Stating that acid rain was becoming a major problem in the developing world, the report says in India wheat yields have been cut by half in areas close to large sources of sulphur dioxide emissions. Pointing out that it was using conservative estimates of environmental damage, the 1998 report said that the total damage in India would be worth $13.8 billion or 6 per cent of the country's gross domestic product if higher estimates were used.
Calling on the private sector to play a critical role to produce environmentally friendly and poverty-reducing goods, the report points out that the market for environmental goods alone is estimated at $500 billion. Environmental taxes, charges imposed by certain governments and local bodies for pollution, congestion and depletion of natural resources have proved highly effective in both industrial and developing nations. The revenues raised through environmental taxes should be specifically directed for environmental protection, labour, capital and savings or to improve access to social service for poor people and to reduce taxes on labour.

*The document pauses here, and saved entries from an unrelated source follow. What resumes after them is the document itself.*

(** C8: when [options] and [groupedOptions] were both called with input
    they accept, in either order, [toJson] returns a document that has
    both an [options] and a [groupedOptions] field, holding the two stored
    arrays; and neither call clears what the other stored: a successful
    [options] leaves [_groupedOptions] the value it was, a successful
    [groupedOptions] leaves [_options] the value it was, and an array
    stored there still holds the same elements. *)
Theorem C8_both_fields_emitted (i18nKey : string -> string)
  (translate : value -> value) (base_fields : EnumSetting -> list (string * value)) :
  (forall st v st',
     options i18nKey v st = (Normal tt, st') ->
     _groupedOptions (this st') = _groupedOptions (this st) /\
     forall gs, read_array (store st) (_groupedOptions (this st)) = Some gs ->
                read_array (store st') (_groupedOptions (this st')) = Some gs) /\
  (forall st v st',
     groupedOptions i18nKey v st = (Normal tt, st') ->
     _options (this st') = _options (this st) /\
     forall os, read_array (store st) (_options (this st)) = Some os ->
                read_array (store st') (_options (this st')) = Some os) /\
  (forall st opts groups st1 st2,
     (options i18nKey opts st = (Normal tt, st1) /\
      groupedOptions i18nKey groups st1 = (Normal tt, st2)) \/
     (groupedOptions i18nKey groups st = (Normal tt, st1) /\
      options i18nKey opts st1 = (Normal tt, st2)) ->
     exists d st3 o,
       toJson translate base_fields st2 = (Normal (VRef d), st3) /\
       store st3 !! d = Some o /\
       object_get o "options" = _options (this st2) /\
       object_get o "groupedOptions" = _groupedOptions (this st2) /\
       is_array (store st3) (object_get o "options") = true /\
       is_array (store st3) (object_get o "groupedOptions") = true).
Proof.
  split; [| split].
  - intros st v st' Hrun.
    destruct (options_outcome _ _ _ _ _ Hrun) as [Hon Hok].
    destruct (Hok eq_refl) as (arr & Ht & _). rewrite Ht. simpl.
    split; [done |]. intros gs. by apply read_array_only_names_changed.
  - intros st v st' Hrun.
    destruct (groupedOptions_outcome _ _ _ _ _ Hrun) as [Hon Hok].
    destruct (Hok eq_refl) as (arr & Ht & _). rewrite Ht. simpl.
    split; [done |]. intros os. by apply read_array_only_names_changed.
  - intros st opts groups st1 st2 [[Hfirst Hsecond] | [Hfirst Hsecond]].
    + destruct (options_outcome _ _ _ _ _ Hfirst) as [_ Hok1].
      destruct (Hok1 eq_refl) as (arr1 & Ht1 & Harr1 & Hflat).
      destruct (groupedOptions_outcome _ _ _ _ _ Hsecond) as [Hon Hok2].
      destruct (Hok2 eq_refl) as (arr2 & Ht2 & Harr2 & Hgrouped).
      apply toJson_both_fields; [split |..]; rewrite Ht2, ?Ht1; simpl.
      * by eapply only_names_changed_flat_ok.
      * done.
      * by eapply only_names_changed_is_array.
      * done.
    + destruct (groupedOptions_outcome _ _ _ _ _ Hfirst) as [_ Hok1].
      destruct (Hok1 eq_refl) as (arr1 & Ht1 & Harr1 & Hgrouped).
      destruct (options_outcome _ _ _ _ _ Hsecond) as [Hon Hok2].
      destruct (Hok2 eq_refl) as (arr2 & Ht2 & Harr2 & Hflat).
      apply toJson_both_fields; [split |..]; rewrite Ht2, ?Ht1; simpl.
      * done.
      * by eapply only_names_changed_grouped_ok.
      * done.
      * by eapply only_names_changed_is_array.
Qed.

The study calls for removing `'perverse subsidies'' that encourage environmental damage, lower economic efficiency and benefit the wealthy. The report estimates the subsidies in energy, water, road transport and agriculture sectors at between $700 and $900 billion a year. "They are also often distributionally regressive, benefiting mostly the wealthy and often political interest groups, while draining the public budget", it says. In developing and transition economies, the largest subsidies go to energy ($150 billion to $200 billion) and for water ( $42 to $47 billion ).
The report claims that removing water subsidies would reduce water use between 20 and 30 per cent in various countries and in Asia by as much as 50 per cent.
At the same time, the UNDP report says the world needs a second green revolution for increasing yields and incomes of the poor and to preserve and develop the environmental base.
"The second green revolution should not just repeat the first revolution_it needs to aim both at increasing yields and incomes and at preserving and developing the environmental base," it says.